Conflict Exposes Weaknesses In U.S. Defense
April 12, 1999
The war in Yugoslavia has exposed weaknesses in U.S. military capacity. Over the last generation, defense has been a steadily declining share of federal government outlays. In 1960, defense accounted for more than 50 percent of all federal spending. Last year it was a little over 16 percent.
Of course, some of the decline in defense as a share of federal spending is simply due to the vast expansion of non-defense spending. But even looking at defense as a share of the total economy also shows a sharp decline.
- In 1960, defense accounted for 9.3 percent of the gross domestic product.
- Last year it was down to just 3.2 percent.
- Indeed, defense spending has fallen by 1.7 percent of GDP just since 1992, accounting for more than 30 percent of the fall in the federal budget deficit.

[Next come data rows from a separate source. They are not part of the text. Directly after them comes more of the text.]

(** C7: a reverse declaration end to end. The server listens on exactly the declared
    local address with the handler of the declared kind, and a conn its handler
    announces under the tunnel's id is accepted by the client, which runs it to
    exactly the target it declared itself (or, on a reverse SOCKS5 declaration, to the
    one asked for). *)
Theorem reverse_end_to_end s s2 l id reqs k r now dynamic target cs cr ss sr ob rb data data' :
  session s s2 l id reqs → reqs !! k = Some (r, now) → is_reversed r = true →
  declared_target r dynamic = Some target →
  let ids := map (assigned s) (seq 0 (length reqs)) in
  let open := mkOpenConn (assigned s k) dynamic in
  to_bytes open = Ok ob → len ob ≤ MAX_CONTROL_MSG → to_bytes OpenOk = Ok rb → len rb ≤ MAX_CONTROL_MSG →
  live cs → live ss → unread cr = frame ob ++ data → unread sr = frame rb ++ data' →
  (∃ t te, tunnel (assigned s k) (world s2) = Some t ∧ ht (world s2) !! t = Some te ∧
     te_direction te = Reverse ∧
     spawn_reverse_handler te =
       (match kind r with KTcp _ _ => TcpClient | KUdp _ _ => UdpClient | KSocks5 _ => SocksClient end,
        RemoteRequest_new Reverse (kind r), assigned s k) ∧
     local_socket_addr (spawn_reverse_handler te).1.2 = local_socket_addr r) ∧
  ∃ ss' sr' cs' cr' d,
    send_open_conn open ss sr = Ok (ss', sr') ∧ sent ss' = sent ss ++ frame ob ∧ unread sr' = data' ∧
    client_accept_reverse_conn cs cr (remotes_by_id ids reqs.*1) = (Some cs', Some (d, cr')) ∧
    sent cs' = sent cs ++ frame rb ∧ unread cr' = data ∧ reverse_target d = Some target.
Proof.
  intros Hses Hk Hrev Htgt ids open Eo Ho Er Hr Hcs Hss Hcr Hsr. assert (MAX_CONTROL_MSG < 2 ^ 32) by done.
  assert (direction r = Reverse) as Hdir by (unfold is_reversed in Hrev; by destruct (direction r)).
  destruct (session_tunnel _ _ _ _ _ _ _ _ Hses Hk) as (t & te & Htun & Ht & Eid & Ecl & Edir & Ekind).
  split.
  { exists t, te. unfold spawn_reverse_handler, local_socket_addr. rewrite Edir, Ekind, Eid, Hdir. done. }
  destruct (send_open_conn_accepted open ss sr ob rb data') as (ss' & sr' & Es & Hs' & Hu'); [done|done|lia|done..|].
  destruct (receive_open_conn_frame open cr ob data Eo Ho Hcr) as (cr' & Erecv & Hcr').
  destruct (reply_open_conn_ok cs rb Hcs Er) as (cs' & Erep & Hcs'); [lia|].
  assert (remotes_by_id ids reqs.*1 !! assigned s k = Some r) as Hlook.
  { eapply (proj1 (remotes_by_id_spec ids reqs.*1 _ _) k).
    - unfold ids. change (map (assigned s)) with (fmap (M:=list) (assigned s)). rewrite list_lookup_fmap.
      rewrite lookup_seq_lt; [done|]. by eapply lookup_lt_Some.
    - by rewrite list_lookup_fmap, Hk. }
  assert (∃ d, resolve_reverse_dispatch r dynamic = Ok d ∧ reverse_target d = Some target) as (d & Ed & Hd).
  { unfold resolve_reverse_dispatch, declared_target in *. rewrite Hdir.
    destruct (kind r), dynamic as [[]|]; simplify_eq; by eexists. }
  exists ss', sr', cs', cr', d. split_and!; try done. unfold client_accept_reverse_conn.
  rewrite Erecv. cbn [open oc_tunnel_id oc_dynamic]. by rewrite Hlook, Ed, Erep.
  Unshelve.
  - unfold ids. apply NoDup_fmap_2; [|apply NoDup_seq]. intros i j. unfold assigned. lia.
  - unfold ids. by rewrite length_map, length_seq, length_fmap.
Qed.
(* ===== verification/Args.v ===== *)
(** * Args: the flags of [rusnel server] and [rusnel client] ([src/main.rs])

    The arguments the two subcommands declare to clap, and how the derived code reads
    the structs of [Cli] from what clap matched. clap itself is third-party code: the
    class [Clap] has its parser with the documented meaning of a declaration (defaults,
    value parsers, [requires], [conflicts_with], and that conflicts take precedence over
    requirements). *)

From S2P Require Import Prelude Text NetAddr Remote Proxy Tls Client Cli.

(** ** Declarations *)

Inductive Spelling := Long (name : string) (short : option ascii) | Positional.

(** [Flag] is [ArgAction::SetTrue], [Single] is [Set] and [Many] is [Append]. *)
Inductive Arity := Flag | Single | Many.

Record Arg := mkArg {
  arg_id : string;
  arg_spelling : Spelling;
  arg_arity : Arity;
  arg_default : option bytes;
  arg_requires : list string;
  arg_conflicts : list string;
  arg_valid : bytes → bool;  (** the value parser *)
  arg_required : bool;
}.

Definition flag (id long : string) (short : option ascii) (conflicts : list string) : Arg :=
  mkArg id (Long long short) Flag (Some (str "false")) [] conflicts
    (λ v, bool_decide (v = str "true" ∨ v = str "false")) false.
Definition opt (id long : string) (requires conflicts : list string) (valid : bytes → bool) : Arg :=
  mkArg id (Long long None) Single None requires conflicts valid false.
Definition opt_default (id long : string) (d : string) (valid : bytes → bool) : Arg :=
  mkArg id (Long long None) Single (Some (str d)) [] [] valid false.

(** *** Value parsers *)

(** clap refuses an empty path. *)
Definition is_path (v : bytes) : bool := bool_decide (v ≠ []).
Definition is_string (v : bytes) : bool := true.

(** [i64::from_str] *)
Definition parse_i64 (s : bytes) : option Z :=
  match s with
  | "-"%char :: (c :: _) as r =>
      if decide (c = "+"%char) then None
      else (λ n, (- Z.of_N n)%Z) <$> ok (from_str_radix 10 (2 ^ 63) r)
  | _ => Z.of_N <$> ok (from_str_radix 10 (2 ^ 63 - 1) s)
  end.

(** [ValueEnum] of [CongestionArg] and [LogFormat], with the conversion into the
    library's type. *)
Definition parse_congestion (s : bytes) : option Congestion :=
  if decide (s = str "cubic") then Some Cubic else if decide (s = str "bbr") then Some Bbr else None.
Definition parse_log_format (s : bytes) : option LogFormat :=
  if decide (s = str "compact") then Some Compact else if decide (s = str "json") then Some Json else None.

Definition by_parser {A} (parse : bytes → option A) (v : bytes) : bool := bool_decide (is_Some (parse v)).

(** ** The two subcommands *)

Definition server_args : list Arg :=
  [ opt "config" "config" [] [] is_path;
    opt_default "host" "host" "0.0.0.0" (by_parser parse_ipaddr);
    mkArg "port" (Long "port" (Some "p"%char)) Single (Some (str "8080")) [] []
      (by_parser (λ v, ok (parse_u16 v))) false;
    flag "allow_reverse" "allow-reverse" None [];
    flag "allow_socks" "allow-socks" None [];
    flag "insecure" "insecure" None [];
    flag "tls_self_signed" "tls-self-signed" None ["insecure"; "tls_cert"; "tls_key"];
    opt "tls_state_dir" "tls-state-dir" ["tls_self_signed"] [] is_path;
    opt "tls_cert" "tls-cert" ["tls_key"] ["insecure"; "tls_self_signed"] is_path;
    opt "tls_key" "tls-key" ["tls_cert"] [] is_path;
    opt "tls_ca" "tls-ca" ["tls_cert"] ["insecure"; "tls_self_signed"] is_path;
    opt_default "congestion" "congestion" "cubic" (by_parser parse_congestion);
    opt_default "max_connections" "max-connections" "0" (by_parser (λ v, ok (parse_u64 v)));
    opt "admin_socket" "admin-socket" [] ["no_admin_socket"] is_path;
    flag "no_admin_socket" "no-admin-socket" None [];
    flag "is_verbose" "verbose" (Some "v"%char) [];
    flag "is_debug" "debug" None [];
    flag "is_quiet" "quiet" (Some "q"%char) ["is_verbose"; "is_debug"];
    opt_default "log_format" "log-format" "compact" (by_parser parse_log_format) ]%string.

Section client.
Variable lookup : bytes → N → result bytes (list SocketAddr).

Definition client_args : list Arg :=
  [ opt "config" "config" [] [] is_path;
    mkArg "server" Positional Single None [] [] (by_parser (λ v, ok (parse_server_addr lookup v))) false;
    mkArg "remote" Positional Many None [] [] (by_parser (λ v, ok (parse_remote v))) false;
    flag "insecure" "insecure" None [];
    opt "tls_fingerprint" "tls-fingerprint" [] ["insecure"; "tls_ca"] is_string;
    opt "tls_ca" "tls-ca" [] ["insecure"] is_path;
    opt "tls_cert" "tls-cert" ["tls_key"; "tls_ca"] [] is_path;
    opt "tls_key" "tls-key" ["tls_cert"; "tls_ca"] [] is_path;
    opt "tls_server_name" "tls-server-name" [] [] is_string;
    opt_default "congestion" "congestion" "cubic" (by_parser parse_congestion);
    opt_default "max_retry_count" "max-retry-count" "-1" (by_parser parse_i64);
    opt_default "max_retry_interval" "max-retry-interval" "300"
      (by_parser (λ v, ok (parse_duration_secs v)));
    opt "proxy" "proxy" [] [] (by_parser (λ v, ok (parse_proxy v)));
    flag "is_verbose" "verbose" (Some "v"%char) [];
    flag "is_debug" "debug" None [];
    flag "is_quiet" "quiet" (Some "q"%char) ["is_verbose"; "is_debug"];
    opt_default "log_format" "log-format" "compact" (by_parser parse_log_format) ]%string.

End client.

(** ** Matches *)

(** The values clap found for an argument and where it found them. *)
Definition Matches : Type := bytes → option (ValueSource * list bytes).

Definition sources (m : Matches) : ArgMatches := λ id, fst <$> m id.

Abbreviation given m id := (cli_explicit (sources m) id).

Definition values (m : Matches) (id : string) : list bytes := from_option snd [] (m (str id)).
Definition one (m : Matches) (id : string) : option bytes := head (values m id).
Definition is_set (m : Matches) (id : string) : bool := bool_decide (one m id = Some (str "true")).

(** Two arguments exclude each other when one of them declares it. *)
Definition excludes (decls : list Arg) (x y : string) : bool :=
  existsb (λ a, (bool_decide (arg_id a = x) && bool_decide (y ∈ arg_conflicts a)) ||
                (bool_decide (arg_id a = y) && bool_decide (x ∈ arg_conflicts a))) decls.

Definition excluders (decls : list Arg) (r : string) : list string :=
  filter (λ x, excludes decls x r = true) (arg_id <$> decls).

(** A requirement is met by its argument, and lapses when an argument that excludes it
    is given. *)
Definition requirement_met (decls : list Arg) (m : Matches) (r : string) : bool :=
  given m r || existsb (λ x, given m x) (excluders decls r).

Definition arg_matched (decls : list Arg) (m : Matches) (a : Arg) : bool :=
  if given m (arg_id a) then
    forallb (arg_valid a) (values m (arg_id a)) &&
    match arg_arity a, values m (arg_id a) with
    | Flag, vs => bool_decide (vs = [str "true"])
    | Single, [_] | Many, _ :: _ => true
    | _, _ => false
    end &&
    forallb (requirement_met decls m) (arg_requires a) &&
    forallb (λ c, negb (given m c)) (arg_conflicts a)
  else negb (arg_required a) && bool_decide (m (str (arg_id a)) = (λ d, (DefaultValue, [d])) <$> arg_default a).

(** What clap documents of the matches of a command line. *)
Definition matched (decls : list Arg) (m : Matches) : bool := forallb (arg_matched decls m) decls.

Class Clap := {
  (** [Command::try_get_matches_from] of one subcommand *)
  try_get_matches : list Arg → list bytes → result bytes Matches;
  clap_matched decls argv m : try_get_matches decls argv = Ok m → matched decls m = true }.

(** *** [from_arg_matches] as derived *)

Definition server_of_matches (m : Matches) : option (option PathBuf * ServerCli) :=
  host ← one m "host" ≫= parse_ipaddr;
  port ← one m "port" ≫= λ v, ok (parse_u16 v);
  congestion ← one m "congestion" ≫= parse_congestion;
  max_connections ← one m "max_connections" ≫= λ v, ok (parse_u64 v);
  log_format ← one m "log_format" ≫= parse_log_format;
  Some (one m "config",
    {| sc_host := host; sc_port := port; sc_allow_reverse := is_set m "allow_reverse";
       sc_allow_socks := is_set m "allow_socks"; sc_insecure := is_set m "insecure";
       sc_tls_self_signed := is_set m "tls_self_signed"; sc_tls_state_dir := one m "tls_state_dir";
       sc_tls_cert := one m "tls_cert"; sc_tls_key := one m "tls_key"; sc_tls_ca := one m "tls_ca";
       sc_congestion := congestion; sc_max_connections := max_connections;
       sc_admin_socket := one m "admin_socket"; sc_no_admin_socket := is_set m "no_admin_socket";
       sc_is_verbose := is_set m "is_verbose"; sc_is_debug := is_set m "is_debug";
       sc_is_quiet := is_set m "is_quiet"; sc_log_format := log_format |}).

(** An optional argument with a value parser: absent, or parsed. *)
Definition one_opt {A} (parse : bytes → option A) (m : Matches) (id : string) : option (option A) :=
  match one m id with None => Some None | Some v => Some <$> parse v end.

Definition client_of_matches (lookup : bytes → N → result bytes (list SocketAddr)) (m : Matches) :
    option (option PathBuf * ClientCli) :=
  server ← one_opt (λ v, ok (parse_server_addr lookup v)) m "server";
  remotes ← mapM (λ v, ok (parse_remote v)) (values m "remote");
  congestion ← one m "congestion" ≫= parse_congestion;
  max_retry_count ← one m "max_retry_count" ≫= parse_i64;
  max_retry_interval ← one m "max_retry_interval" ≫= λ v, ok (parse_duration_secs v);
  proxy ← one_opt (λ v, ok (parse_proxy v)) m "proxy";
  log_format ← one m "log_format" ≫= parse_log_format;
  Some (one m "config",
    {| cc_server := server; cc_remotes := remotes; cc_insecure := is_set m "insecure";
       cc_tls_fingerprint := one m "tls_fingerprint"; cc_tls_ca := one m "tls_ca";
       cc_tls_cert := one m "tls_cert"; cc_tls_key := one m "tls_key";
       cc_tls_server_name := one m "tls_server_name"; cc_congestion := congestion;
       cc_max_retry_count := max_retry_count; cc_max_retry_interval := max_retry_interval;
       cc_proxy := proxy; cc_is_verbose := is_set m "is_verbose"; cc_is_debug := is_set m "is_debug";
       cc_is_quiet := is_set m "is_quiet"; cc_log_format := log_format |}).

(** ** What is known of matched arguments *)

Section arguments.
Context (decls : list Arg) (m : Matches).
Hypothesis Hm : matched decls m = true.

Lemma matched_arg i a : decls !! i = Some a → arg_matched decls m a = true.
Proof. intros Hi. eapply forallb_forall; [exact Hm|]. apply list_elem_of_In. by eapply list_elem_of_lookup_2. Qed.

Lemma arg_not_given i a :
  decls !! i = Some a → given m (arg_id a) = false → values m (arg_id a) = option_list (arg_default a).
Proof.
  intros Hi Hg. pose proof (matched_arg i a Hi) as H. unfold arg_matched in H. rewrite Hg in H.
  apply andb_prop in H as [_ H]. apply bool_decide_eq_true in H. unfold values. rewrite H. by destruct (arg_default a).
Qed.

Lemma arg_given i a :
  decls !! i = Some a → given m (arg_id a) = true →
  Forall (λ v, arg_valid a v = true) (values m (arg_id a)) ∧
  (arg_arity a = Flag → values m (arg_id a) = [str "true"]) ∧
  (arg_arity a = Single → ∃ v, values m (arg_id a) = [v]) ∧
  Forall (λ r, requirement_met decls m r = true) (arg_requires a) ∧
  Forall (λ c, given m c = false) (arg_conflicts a).
Proof.
  intros Hi Hg. pose proof (matched_arg i a Hi) as H. unfold arg_matched in H. rewrite Hg in H.
  apply andb_prop in H as [H Hc]. apply andb_prop in H as [H Hr]. apply andb_prop in H as [Hv Ha].
  rewrite forallb_forall in Hv, Hr, Hc. split_and!.
  - apply Forall_forall. intros v Hin. by apply Hv, list_elem_of_In.
  - intros E. rewrite E in Ha. by apply bool_decide_eq_true in Ha.
  - intros E. rewrite E in Ha. destruct (values m (arg_id a)) as [|v [|]]; [done| |done]. by exists v.
  - apply Forall_forall. intros r Hin. by apply Hr, list_elem_of_In.
  - apply Forall_forall. intros c Hin. apply negb_true_iff. by apply Hc, list_elem_of_In.
Qed.

(** A flag is set exactly when it is given. *)
Lemma flag_given i a :
  decls !! i = Some a → arg_arity a = Flag → arg_default a = Some (str "false") →
  is_set m (arg_id a) = given m (arg_id a).
Proof.
  intros Hi Ha Hd. unfold is_set, one. destruct (given m (arg_id a)) eqn:Hg.
  - destruct (arg_given i a Hi Hg) as (_ & Hf & _). by rewrite Hf.
  - by rewrite (arg_not_given i a Hi Hg), Hd.
Qed.

(** An option without a default has a value exactly when it is given. *)
Lemma option_given i a :
  decls !! i = Some a → arg_arity a = Single → arg_default a = None →
  if given m (arg_id a) then ∃ v, one m (arg_id a) = Some v ∧ arg_valid a v = true
  else one m (arg_id a) = None.
Proof.
  intros Hi Ha Hd. unfold one. destruct (given m (arg_id a)) eqn:Hg.
  - destruct (arg_given i a Hi Hg) as (Hv & _ & Hs & _). destruct (Hs Ha) as [v E]. rewrite E in *.
    exists v. split; [done|]. by inversion Hv.
  - by rewrite (arg_not_given i a Hi Hg), Hd.
Qed.

(** An option with a default has a value its parser accepts. *)
Lemma option_default i a d :
  decls !! i = Some a → arg_arity a = Single → arg_default a = Some d → arg_valid a d = true →
  ∃ v, one m (arg_id a) = Some v ∧ arg_valid a v = true.
Proof.
  intros Hi Ha Hd Hv. unfold one. destruct (given m (arg_id a)) eqn:Hg.
  - destruct (arg_given i a Hi Hg) as (Hvs & _ & Hs & _). destruct (Hs Ha) as [v E]. rewrite E in *.
    exists v. split; [done|]. by inversion Hvs.
  - rewrite (arg_not_given i a Hi Hg), Hd. by exists d.
Qed.

(** The same with the value parsed. *)
Lemma option_default_parsed {A} (parse : bytes → option A) i a d :
  decls !! i = Some a → arg_arity a = Single → arg_default a = Some d → arg_valid a = by_parser parse →
  by_parser parse d = true → is_Some (one m (arg_id a) ≫= parse).
Proof.
  intros Hi Ha Hd Ep Hp. destruct (option_default i a d Hi Ha Hd) as (v & -> & Hv).
  - by rewrite Ep.
  - rewrite Ep in Hv. by apply bool_decide_eq_true in Hv.
Qed.
Lemma ok_Some {E A} (r : result E A) a : ok r = Some a ↔ r = Ok a.
Proof. destruct r; split; intros; by simplify_eq/=. Qed.

Lemma mapM_parsed {A} (parse : bytes → option A) l rs :
  mapM parse l = Some rs → Forall (λ r, ∃ s, parse s = Some r) rs.
Proof.
  intros E%mapM_Some. induction E as [|v r l rs Ev _ IH]; constructor; [by exists v|done].
Qed.

Lemma client_of_matches_parsed m config cli :
  client_of_matches lookup m = Some (config, cli) → cli_parsed lookup cli.
Proof.
  unfold client_of_matches. intros E.
  apply bind_Some in E as (server & Es & E). apply bind_Some in E as (remotes & Er & E).
  apply bind_Some in E as (? & _ & E). apply bind_Some in E as (? & _ & E).
  apply bind_Some in E as (d & Ed & E). apply bind_Some in E as (? & _ & E).
  apply bind_Some in E as (? & _ & E). injection E as <- <-. split_and!; cbn.
  - intros ep ->. unfold one_opt in Es. destruct (one m "server") as [s|]; [|done]. exists s.
    by apply fmap_Some in Es as (ep' & ?%ok_Some & [= ->]).
  - eapply Forall_impl; [by apply mapM_parsed in Er|]. intros r (s & Hs). exists s.
    unfold parse_remote in Hs. by apply ok_Some, map_err_Ok in Hs.
  - apply bind_Some in Ed as (s & _ & Ed%ok_Some). by exists s.
Qed.

Lemma key_uint max t k n : key (get_uint max) t k = Some (Some n) → n ≤ max.
Proof.
  unfold key, get_uint. destruct (t !! str k) as [v|]; [|done]. cbn.
  destruct (get_int v) as [z|]; [|done]. cbn. case_decide; [|done]. intros [= <-]. lia.
Qed.

Lemma client_section_width v : section_width (client_section v).
Proof.
  intros g secs E Hs. unfold client_section in E.
  apply bind_Some in E as (t & _ & E). do 10 (apply bind_Some in E as (? & _ & E)).
  apply bind_Some in E as (i & Ei & E). do 5 (apply bind_Some in E as (? & _ & E)).
  injection E as <-. cbn in Hs. subst i. by eapply key_uint.
Qed.

Lemma server_section_port v g p : server_section v = Some g → ss_port g = Some p → p ≤ u16_max.
Proof.
  unfold server_section. intros E Hp. apply bind_Some in E as (t & _ & E).
  apply bind_Some in E as (? & _ & E). apply bind_Some in E as (port & Eport & E).
  do 16 (apply bind_Some in E as (? & _ & E)). injection E as <-. cbn in Hp. subst port.
  by eapply key_uint.
Qed.

(** What [load] gives back was read through the schema. *)
Lemma load_sections path st st' cf :
  load path st = (st', Ok cf) →
  (∀ g, cf_server cf = Some g → ∃ v, server_section v = Some g) ∧
  (∀ g, cf_client cf = Some g → ∃ v, client_section v = Some g).
Proof.
  unfold load. intros (st1 & raw & _ & E)%fs_bind_inv. unfold fs_lift in E. injection E as _ E.
  apply map_err_Ok in E. unfold toml_from_str in E. destruct (toml_parse raw) as [t|]; [|done].
  cbn in E. destruct (config_of t) as [cf'|] eqn:Ec; [|done]. injection E as ->.
  unfold config_of in Ec. destruct (only_keys _ t); [|done].
  apply bind_Some in Ec as (sv & Es & Ec). apply bind_Some in Ec as (cl & Ecl & Ec). injection Ec as <-.
  cbn. unfold key in Es, Ecl. split; intros g ->.
  - destruct (t !! str "server") as [v|]; [|done]. exists v. by destruct (server_section v); simplify_eq/=.
  - destruct (t !! str "client") as [v|]; [|done]. exists v. by destruct (client_section v); simplify_eq/=.
Qed.

Lemma config_section_inv {A} (proj : ConfigFile → option A) config st st' section :
  config_section proj config st = (st', Ok section) →
  section = None ∨ ∃ cf, section = proj cf ∧
    (∀ g, cf_server cf = Some g → ∃ v, server_section v = Some g) ∧
    (∀ g, cf_client cf = Some g → ∃ v, client_section v = Some g).
Proof.
  destruct config as [path|]; cbn; [|intros [= _ <-]; by left].
  intros (st1 & cf & El%load_sections & E)%fs_bind_inv. injection E as _ <-. right. by exists cf.
Qed.

Lemma server_arm_inv e args st st' cfg :
  server_arm home_dir euid pid temp_dir e args st = (st', Ok cfg) →
  ∃ m config cli section mat, try_get_matches server_args args = Ok m ∧
    server_of_matches m = Some (config, cli) ∧
    (∀ g, section = Some g → ∃ v, server_section v = Some g) ∧
    server_main home_dir euid cli (Ok section) (sources m) mat = Ok cfg.
Proof.
  unfold server_arm. intros (st1 & m & Em & E)%fs_bind_inv. unfold fs_lift in Em. injection Em as <- Em.
  apply fs_bind_inv in E as (st2 & [config cli] & Ec & E). unfold fs_lift in Ec. injection Ec as <- Ec.
  apply fs_bind_inv in E as (st3 & section & Es%config_section_inv & E).
  unfold server_finish in E. destruct (materialize_uncached e temp_dir pid st3) as [st4 mat].
  injection E as _ E. exists m, config, cli, section, mat. split_and!; [done| |  |done].
  - by destruct (server_of_matches m); simplify_eq/=.
  - intros g ->. destruct Es as [|(cf & Eg & Hcf & _)]; [done|]. by apply Hcf.
Qed.

Lemma client_arm_inv e args st st' cfg :
  client_arm lookup pid temp_dir e args st = (st', Returns (Ok cfg)) →
  ∃ m config cli section mat, try_get_matches (client_args lookup) args = Ok m ∧
    client_of_matches lookup m = Some (config, cli) ∧ section_width section ∧
    client_main lookup e cli (Ok section) (sources m) mat = Returns (Ok cfg).
Proof.
  unfold client_arm. intros E.
  destruct (client_inputs lookup args st) as [st1 [[[m cli] section]|err]] eqn:Ep; [|done].
  apply fs_bind_inv in Ep as (st2 & m' & Em & Ep). unfold fs_lift in Em. injection Em as <- Em.
  apply fs_bind_inv in Ep as (st3 & [config cli'] & Ec & Ep). unfold fs_lift in Ec. injection Ec as <- Ec.
  apply fs_bind_inv in Ep as (st4 & section' & Es%config_section_inv & Ep). injection Ep as -> -> -> ->.
  destruct (if client_ready lookup cli section (sources m) then _ else _) as [st5 mat].
  injection E as _ E. exists m, config, cli, section, mat. split_and!; [done| | |done].
  - by destruct (client_of_matches lookup m); simplify_eq/=.
  - destruct Es as [->|(cf & -> & _ & Hcf)]; [done|]. intros g secs Eg Hs.
    destruct (Hcf g Eg) as (v & Hv). by eapply client_section_width.
Qed.

Lemma server_of_matches_port m config cli : server_of_matches m = Some (config, cli) → sc_port cli ≤ u16_max.
Proof.
  unfold server_of_matches. intros E. apply bind_Some in E as (? & _ & E).
  apply bind_Some in E as (port & Ep & E). repeat (apply bind_Some in E as (? & _ & E)).
  injection E as <- <-. cbn. apply bind_Some in Ep as (v & _ & Ep%ok_Some).
  by apply from_str_radix_le in Ep.
Qed.
(* ===== verification/System.v ===== *)
(** * System: the server process with its sessions
      ([run_async], [handle_client_connection] and [handle_open_conn] of
      [src/server/mod.rs] over the state of [src/server/state.rs])

    The accept loop of [Server] and the tasks it spawns, each at one of its await
    points, share one [World]. A step is what one task does between two of them, and
    the steps of all tasks come in any order. The file proves that every run is a run
    of the ledger ([Ledger]), whose assumptions on the order of the operations are
    discharged here, that the clients listed are those of the running tasks, that
    nothing the operator forbade is ever registered, that every client leaves exactly
    one entry in the history, and that a session whose connection is lost always ends,
    since the shutdown of its [JoinSet] aborts its handlers. *)

From S2P Require Import Prelude Text NetAddr Remote State Ledger Framing Server Admin.

(** ** State *)

(** Where the task of a connection is: in [conn.await]; in the hello, before and after
    its tunnels are registered; in the [accept_bi] loop; in [tunnels.shutdown()]; and
    back in the task of [run_async], with the permit still held. *)
Inductive TaskPhase :=
| Handshaking
| Greeting (client : loc)
| Replying (client : loc) (registered : list loc)
| Serving (client : loc)
| ShuttingDown (client : loc) (outcome : result bytes bytes)
| Returned (outcome : result bytes bytes).

(** A task and its [JoinSet]: the streams whose [OpenConn] is not read yet, those
    whose reply is on its way, with the tunnel they looked up, and the reverse handlers;
    the handlers with a conn are those whose guards name the task. *)
Record Task := mkTask {
  t_phase : TaskPhase;
  t_opening : nat;
  t_replying : list (loc * ForwardDispatch);
  t_reverse : list loc }.

(** The entry of the client the task has registered and not yet deregistered. *)
Definition client_of (p : TaskPhase) : option loc :=
  match p with
  | Greeting l | Replying l _ | Serving l | ShuttingDown l _ => Some l
  | Handshaking | Returned _ => None
  end.

(** A live [ConnGuard]: its tunnel, and the task in whose [JoinSet] its holder is;
    the tasks of reverse conns are spawned outside of it. *)
Record Guard := mkGuard { g_tunnel : loc; g_task : option N }.

(** A task of the [JoinSet]: the handler of a stream before and after it has looked up its
    tunnel, the handler with a conn, a reverse handler. *)
Inductive HandlerTask :=
| OpeningConn
| ReplyingConn (i : nat)
| WithConn (c : loc)
| ReverseHandler (t : loc).

Inductive ServerEvent :=
| ConnIncoming
| HandshakeEnds (id : N) (r : result bytes SocketAddr) (now : SystemTime)
| HelloRead (id : N) (r : result bytes SessionHello) (clock : nat → SystemTime) (now : SystemTime)
| HelloReplied (id : N) (r : result bytes unit) (now : SystemTime)
| StreamAccepted (id : N)
| ConnResolved (id : N) (r : result bytes OpenConn)
| ConnReplied (id : N) (i : nat) (r : result bytes unit) (now : SystemTime)
| HandlerDone (id : N) (c : loc)
| ReverseDone (id : N) (t : loc)
| HandlerCancelled (id : N) (h : HandlerTask)
| ReverseConn (t : loc) (peer : option bytes) (now : SystemTime)
| ReverseConnDone (c : loc)
| CountedIn (c : loc) (n : N)
| CountedOut (c : loc) (n : N)
| StreamFailed (id : N) (e : ConnectionError)
| ShutdownDone (id : N) (now : SystemTime)
| PermitDropped (id : N).

Section system.
Context `{MapOrder, Semaphore}.
Variables allow_reverse allow_socks : bool.

Record ServerSys := mkServer {
  sv_acceptor : Acceptor;
  sv_tasks : gmap N Task;
  sv_guards : gmap loc Guard;
  sv_world : World }.

Definition server_new (max_connections : option N) (now : SystemTime) (addr : SocketAddr) : ServerSys :=
  mkServer (acceptor_new max_connections) ∅ ∅ (new now addr).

While no one denies that the Defense Department needed to shrink after the end of the Cold War, the war in Yugoslavia shows that the downsizing has not been well managed.
- The Air Force is almost out of cruise missiles and must rely on B-52 bombers that are 40 years old to carry out its mission.
- The Navy has been forced to scale-back operations in the Persian Gulf to carry out its responsibilities in Yugoslavia, because it has no excess capacity to spare.
- Meanwhile, there is serious doubt that the Army could sustain a ground campaign in the Balkans for more than a few months without straining its already tight manpower beyond the break point.
At a minimum, billions of dollars in additional defense spending are going to be needed just to keep our defense capacity from deteriorating further. And if the Yugoslav conflict escalates, billions more will be needed.